Exercise data below:
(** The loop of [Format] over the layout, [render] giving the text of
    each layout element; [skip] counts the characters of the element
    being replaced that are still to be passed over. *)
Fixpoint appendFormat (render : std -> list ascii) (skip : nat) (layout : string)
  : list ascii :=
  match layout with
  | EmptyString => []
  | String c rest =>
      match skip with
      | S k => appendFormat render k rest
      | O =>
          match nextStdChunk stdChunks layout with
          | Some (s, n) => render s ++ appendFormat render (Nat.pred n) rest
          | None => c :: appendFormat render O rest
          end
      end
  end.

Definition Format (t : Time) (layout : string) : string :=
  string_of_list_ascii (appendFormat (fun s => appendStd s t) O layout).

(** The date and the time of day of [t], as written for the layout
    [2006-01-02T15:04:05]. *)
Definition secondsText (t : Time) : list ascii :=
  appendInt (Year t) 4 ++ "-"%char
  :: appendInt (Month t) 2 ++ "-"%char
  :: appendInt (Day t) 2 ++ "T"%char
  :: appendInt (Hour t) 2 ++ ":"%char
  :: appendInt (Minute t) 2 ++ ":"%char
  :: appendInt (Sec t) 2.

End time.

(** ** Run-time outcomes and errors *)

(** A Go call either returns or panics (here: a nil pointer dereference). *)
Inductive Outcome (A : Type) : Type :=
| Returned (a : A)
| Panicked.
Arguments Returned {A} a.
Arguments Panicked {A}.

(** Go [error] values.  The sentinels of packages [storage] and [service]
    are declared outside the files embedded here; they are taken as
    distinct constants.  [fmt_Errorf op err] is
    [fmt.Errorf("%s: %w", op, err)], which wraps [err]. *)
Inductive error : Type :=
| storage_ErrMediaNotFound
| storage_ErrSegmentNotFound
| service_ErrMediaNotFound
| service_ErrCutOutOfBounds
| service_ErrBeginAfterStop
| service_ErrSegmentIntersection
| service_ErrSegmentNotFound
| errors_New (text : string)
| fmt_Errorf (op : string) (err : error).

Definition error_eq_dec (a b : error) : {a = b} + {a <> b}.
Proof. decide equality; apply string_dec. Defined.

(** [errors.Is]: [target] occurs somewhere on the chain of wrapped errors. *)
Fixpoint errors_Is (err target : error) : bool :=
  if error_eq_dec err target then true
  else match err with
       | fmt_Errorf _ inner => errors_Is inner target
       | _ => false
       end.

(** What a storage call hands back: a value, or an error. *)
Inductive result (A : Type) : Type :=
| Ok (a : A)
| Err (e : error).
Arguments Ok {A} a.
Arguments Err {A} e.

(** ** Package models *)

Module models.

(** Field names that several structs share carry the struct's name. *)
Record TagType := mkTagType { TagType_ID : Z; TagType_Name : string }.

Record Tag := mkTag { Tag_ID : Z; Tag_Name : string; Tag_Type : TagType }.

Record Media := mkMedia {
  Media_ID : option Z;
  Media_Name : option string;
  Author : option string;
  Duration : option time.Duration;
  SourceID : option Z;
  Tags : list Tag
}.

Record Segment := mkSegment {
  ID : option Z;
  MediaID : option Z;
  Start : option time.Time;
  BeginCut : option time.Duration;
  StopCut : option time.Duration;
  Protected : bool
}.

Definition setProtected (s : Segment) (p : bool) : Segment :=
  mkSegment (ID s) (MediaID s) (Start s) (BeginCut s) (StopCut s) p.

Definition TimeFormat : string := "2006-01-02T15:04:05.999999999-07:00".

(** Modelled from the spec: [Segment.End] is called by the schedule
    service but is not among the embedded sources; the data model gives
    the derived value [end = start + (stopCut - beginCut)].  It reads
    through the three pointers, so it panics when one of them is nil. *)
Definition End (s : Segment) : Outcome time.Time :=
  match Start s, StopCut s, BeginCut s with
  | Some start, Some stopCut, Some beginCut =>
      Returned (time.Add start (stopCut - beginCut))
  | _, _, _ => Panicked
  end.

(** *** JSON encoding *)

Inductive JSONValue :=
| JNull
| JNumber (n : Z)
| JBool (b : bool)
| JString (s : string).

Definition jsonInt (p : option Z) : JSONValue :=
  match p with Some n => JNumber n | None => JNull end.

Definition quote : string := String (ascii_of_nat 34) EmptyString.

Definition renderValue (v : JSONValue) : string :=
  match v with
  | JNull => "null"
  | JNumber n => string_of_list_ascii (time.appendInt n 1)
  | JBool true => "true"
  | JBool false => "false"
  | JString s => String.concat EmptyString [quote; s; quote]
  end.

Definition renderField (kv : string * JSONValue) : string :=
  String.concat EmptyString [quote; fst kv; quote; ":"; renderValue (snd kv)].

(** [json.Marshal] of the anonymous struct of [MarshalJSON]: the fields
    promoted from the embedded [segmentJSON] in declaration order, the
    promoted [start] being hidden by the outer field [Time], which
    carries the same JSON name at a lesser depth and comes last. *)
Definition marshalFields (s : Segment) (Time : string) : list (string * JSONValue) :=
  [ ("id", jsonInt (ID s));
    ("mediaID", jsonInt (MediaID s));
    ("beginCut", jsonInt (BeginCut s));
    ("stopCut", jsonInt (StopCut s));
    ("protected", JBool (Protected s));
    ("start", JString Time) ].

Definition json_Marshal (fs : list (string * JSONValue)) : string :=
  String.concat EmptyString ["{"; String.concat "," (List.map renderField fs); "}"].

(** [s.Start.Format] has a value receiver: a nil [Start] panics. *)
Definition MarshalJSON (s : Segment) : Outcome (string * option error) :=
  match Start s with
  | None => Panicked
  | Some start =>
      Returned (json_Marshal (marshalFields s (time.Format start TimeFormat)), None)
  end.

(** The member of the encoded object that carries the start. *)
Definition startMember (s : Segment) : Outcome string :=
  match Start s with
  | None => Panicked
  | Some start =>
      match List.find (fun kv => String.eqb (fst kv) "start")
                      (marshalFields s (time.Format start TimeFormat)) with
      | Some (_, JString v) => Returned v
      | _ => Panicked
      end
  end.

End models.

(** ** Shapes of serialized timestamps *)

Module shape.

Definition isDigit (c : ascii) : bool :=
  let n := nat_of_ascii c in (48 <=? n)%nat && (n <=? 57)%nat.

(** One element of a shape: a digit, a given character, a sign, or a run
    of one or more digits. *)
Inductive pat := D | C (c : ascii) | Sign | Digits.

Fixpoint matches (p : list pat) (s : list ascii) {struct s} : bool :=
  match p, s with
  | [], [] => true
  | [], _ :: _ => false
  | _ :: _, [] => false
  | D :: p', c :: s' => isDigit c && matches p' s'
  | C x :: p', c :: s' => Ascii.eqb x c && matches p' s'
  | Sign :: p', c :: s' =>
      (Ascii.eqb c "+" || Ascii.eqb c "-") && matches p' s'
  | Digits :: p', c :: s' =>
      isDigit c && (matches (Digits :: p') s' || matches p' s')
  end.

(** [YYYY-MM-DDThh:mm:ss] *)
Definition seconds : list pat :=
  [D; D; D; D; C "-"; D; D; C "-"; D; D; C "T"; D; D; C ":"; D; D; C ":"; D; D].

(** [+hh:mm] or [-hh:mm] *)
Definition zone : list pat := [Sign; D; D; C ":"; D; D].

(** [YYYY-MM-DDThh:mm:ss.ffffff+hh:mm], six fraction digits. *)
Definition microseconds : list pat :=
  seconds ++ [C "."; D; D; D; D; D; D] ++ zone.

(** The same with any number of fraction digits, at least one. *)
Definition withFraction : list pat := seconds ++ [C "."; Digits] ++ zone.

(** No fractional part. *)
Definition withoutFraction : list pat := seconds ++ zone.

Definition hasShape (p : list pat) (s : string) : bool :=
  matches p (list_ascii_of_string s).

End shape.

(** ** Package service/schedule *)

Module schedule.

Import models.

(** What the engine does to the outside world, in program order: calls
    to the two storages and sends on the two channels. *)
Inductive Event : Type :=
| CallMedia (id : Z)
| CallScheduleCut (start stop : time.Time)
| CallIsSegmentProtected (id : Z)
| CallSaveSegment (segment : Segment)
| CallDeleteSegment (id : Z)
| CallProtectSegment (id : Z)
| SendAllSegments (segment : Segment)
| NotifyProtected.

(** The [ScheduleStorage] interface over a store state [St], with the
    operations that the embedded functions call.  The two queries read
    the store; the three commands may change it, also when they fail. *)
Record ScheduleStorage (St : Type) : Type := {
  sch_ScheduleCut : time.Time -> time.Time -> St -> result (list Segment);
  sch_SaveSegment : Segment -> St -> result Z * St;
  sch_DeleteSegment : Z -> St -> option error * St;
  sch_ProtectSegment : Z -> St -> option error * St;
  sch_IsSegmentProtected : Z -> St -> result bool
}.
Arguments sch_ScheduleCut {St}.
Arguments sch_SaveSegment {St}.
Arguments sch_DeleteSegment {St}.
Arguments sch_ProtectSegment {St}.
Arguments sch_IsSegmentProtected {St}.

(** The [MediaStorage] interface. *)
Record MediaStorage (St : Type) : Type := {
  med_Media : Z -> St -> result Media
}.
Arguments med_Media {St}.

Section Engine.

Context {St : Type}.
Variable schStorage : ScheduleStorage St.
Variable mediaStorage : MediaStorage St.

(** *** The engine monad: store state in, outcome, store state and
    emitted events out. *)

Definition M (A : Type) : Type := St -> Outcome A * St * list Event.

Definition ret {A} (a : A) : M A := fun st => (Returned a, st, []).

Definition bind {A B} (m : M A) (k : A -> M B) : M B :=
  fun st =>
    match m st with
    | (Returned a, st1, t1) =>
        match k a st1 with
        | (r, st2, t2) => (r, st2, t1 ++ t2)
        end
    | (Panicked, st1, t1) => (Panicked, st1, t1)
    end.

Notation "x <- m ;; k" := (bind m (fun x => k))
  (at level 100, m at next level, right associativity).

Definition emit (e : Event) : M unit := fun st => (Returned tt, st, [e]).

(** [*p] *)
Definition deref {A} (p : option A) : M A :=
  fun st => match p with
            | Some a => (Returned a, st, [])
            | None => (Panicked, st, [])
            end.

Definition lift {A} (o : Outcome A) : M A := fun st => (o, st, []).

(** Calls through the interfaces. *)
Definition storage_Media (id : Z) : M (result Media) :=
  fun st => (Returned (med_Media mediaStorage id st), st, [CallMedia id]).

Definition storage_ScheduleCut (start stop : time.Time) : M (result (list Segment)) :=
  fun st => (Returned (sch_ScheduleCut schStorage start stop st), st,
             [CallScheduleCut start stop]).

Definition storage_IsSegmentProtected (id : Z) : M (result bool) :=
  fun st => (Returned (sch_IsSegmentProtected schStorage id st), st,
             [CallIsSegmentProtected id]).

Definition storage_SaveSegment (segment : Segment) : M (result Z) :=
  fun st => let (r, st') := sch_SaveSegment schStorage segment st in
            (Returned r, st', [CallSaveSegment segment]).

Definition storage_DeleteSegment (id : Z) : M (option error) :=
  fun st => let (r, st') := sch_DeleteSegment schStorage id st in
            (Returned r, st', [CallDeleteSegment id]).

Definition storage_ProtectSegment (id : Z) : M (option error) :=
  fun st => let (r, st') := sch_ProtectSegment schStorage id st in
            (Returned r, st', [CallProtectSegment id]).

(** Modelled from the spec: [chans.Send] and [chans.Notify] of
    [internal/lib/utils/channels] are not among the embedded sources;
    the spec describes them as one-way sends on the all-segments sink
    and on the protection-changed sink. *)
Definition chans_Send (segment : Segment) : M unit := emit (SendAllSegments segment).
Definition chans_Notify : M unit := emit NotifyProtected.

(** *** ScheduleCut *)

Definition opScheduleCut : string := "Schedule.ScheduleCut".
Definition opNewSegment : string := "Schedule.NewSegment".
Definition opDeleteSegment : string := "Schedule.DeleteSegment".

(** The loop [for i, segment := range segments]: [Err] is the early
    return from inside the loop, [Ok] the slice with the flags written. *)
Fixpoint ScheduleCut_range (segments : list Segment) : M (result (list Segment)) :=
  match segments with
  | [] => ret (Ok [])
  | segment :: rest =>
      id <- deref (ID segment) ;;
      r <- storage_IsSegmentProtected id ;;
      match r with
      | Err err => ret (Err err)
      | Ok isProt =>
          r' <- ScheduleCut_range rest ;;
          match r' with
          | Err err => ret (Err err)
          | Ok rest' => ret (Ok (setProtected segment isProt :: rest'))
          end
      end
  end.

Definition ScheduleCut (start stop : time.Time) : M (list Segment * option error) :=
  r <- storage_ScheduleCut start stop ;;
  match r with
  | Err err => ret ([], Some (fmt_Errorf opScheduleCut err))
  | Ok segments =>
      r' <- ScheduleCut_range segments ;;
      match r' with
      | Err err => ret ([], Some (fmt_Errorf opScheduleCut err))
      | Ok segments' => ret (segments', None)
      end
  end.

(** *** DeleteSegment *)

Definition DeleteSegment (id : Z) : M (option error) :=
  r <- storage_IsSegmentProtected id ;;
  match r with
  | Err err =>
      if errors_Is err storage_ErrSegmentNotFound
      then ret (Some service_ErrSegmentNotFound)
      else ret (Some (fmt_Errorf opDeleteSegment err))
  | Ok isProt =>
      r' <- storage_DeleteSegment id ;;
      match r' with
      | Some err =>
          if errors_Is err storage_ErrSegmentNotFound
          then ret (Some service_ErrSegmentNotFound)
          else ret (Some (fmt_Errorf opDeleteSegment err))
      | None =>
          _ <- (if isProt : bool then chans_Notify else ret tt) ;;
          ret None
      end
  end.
End of Exercise data.
What this task involves
Copy out each line of the entries that holds "channels".

Exercise response
    to the two storages and sends on the two channels. *)
    [internal/lib/utils/channels] are not among the embedded sources;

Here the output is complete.